Especulou-se muito sobre o conteúdo dos contentores. Na realidade, os 220 contentores do navio, continham inseticidas industriais (nomeadamente o muito tóxico «New Instant Killer»), amianto e outros produtos perigosos, alfaias agrícolas, máquinas de escrever, chá e outras mercadorias provenientes da então Checoslováquia.

Figura 2: Enquanto esteve virado no Tejo, muito se especulou sobre a natureza da sua carga, chegando mesmo a falar-se do «tesouro» do Tollan, segundo os boatos, lingotes de ouro.

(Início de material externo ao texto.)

(** The new tree lies in blocks of the old tree and new ones; what was superseded
    is in neither the new tree nor anywhere but these blocks; nothing of the old
    tree is lost; a block below the allocator is superseded at most twice. *)
Record tree_evolves (c c' : cow) (fp fp' fr : list Z) : Prop := {
  te_blocks : forall x, x ∈ fp' -> x ∈ fp \/ next_free_block c <= x < next_free_block c';
  te_freed : forall x, x ∈ fr ->
    (x ∈ fp \/ next_free_block c <= x < next_free_block c') /\ x ∉ fp';
  te_complete : forall x, x ∈ fp -> x ∉ fp' -> x ∈ fr;
  te_count : forall boundary, boundary <= next_free_block c ->
    len (blocks_below boundary fr) <= 2 * (committed boundary fp - committed boundary fp');
}.

Lemma NoDup_lost_blocks boundary (fp fp' l : list Z) :
  NoDup l -> (forall x, x ∈ l -> x ∈ fp /\ x ∉ fp') -> (forall x, x ∈ fp' -> x < boundary -> x ∈ fp) ->
  len (blocks_below boundary l) <= committed boundary fp - committed boundary fp'.
Proof.
  intros Hnd Hin Hsub. unfold committed.
  set (X := list_to_set (blocks_below boundary fp) : gset Z). set (Y := list_to_set (blocks_below boundary fp') : gset Z).
  assert (Y ⊆ X) as HYX.
  { intros x. unfold X, Y, blocks_below. rewrite !elem_of_list_to_set, !list_elem_of_filter. naive_solver. }
  pose proof (size_difference X Y HYX) as Hdiff. pose proof (subseteq_size _ _ HYX).
  enough (length (blocks_below boundary l) <= size (X ∖ Y))%nat by lia.
  rewrite <- (size_list_to_set (C:=gset Z)) by by apply NoDup_filter.
  apply subseteq_size. intros x. unfold X, Y, blocks_below.
  rewrite elem_of_difference, !elem_of_list_to_set, !list_elem_of_filter. naive_solver.
Qed.

Lemma blocks_below_app boundary l1 l2 : blocks_below boundary (l1 ++ l2) = blocks_below boundary l1 ++ blocks_below boundary l2.
Proof. apply filter_app. Qed.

Felizmente para a população ribeirinha, e para a sanidade do Tejo, esses produtos mantiveram-se (apesar da longa permanência na água) nos seus invólucros e foram removidos, intactos, após a operação de salvamento do Tollan, tal como as 600 toneladas de combustível conservadas nos tanques do navio, para utilização da sua própria máquina.

O ConRo «Barranduna»

O primeiro navio algo parecido com um Ro-Ro remonta a 1833 e era uma espécie de barcaça que movimentava vagões ferroviários nos canais Forth e Clyde, na Escócia.

O transporte marítimo Deepsea Ro-Ro é uma especialização que surgiu na década de 1960 como uma das ramificações do outrora navio de carga geral de conceito único. Na verdade, este desenvolvimento foi impulsionado pelo contentor ou, em particular, pelo alto grau de unitização da carga que a caixa retangular oferece.

Como tal, foi a combinação de um navio porta-contentores e um navio Roll on-Roll off (o ConRo), o primeiro navio Ro-Ro de alto mar. Estes navios ligavam destinos onde os custos de manuseio de carga eram elevados, a rotação do porto era lenta ou as instalações do porto eram limitadas. Por não precisar de extensas instalações de manuseio em terra, o ConRo era o navio ideal para atender a esse tipo de tráfego.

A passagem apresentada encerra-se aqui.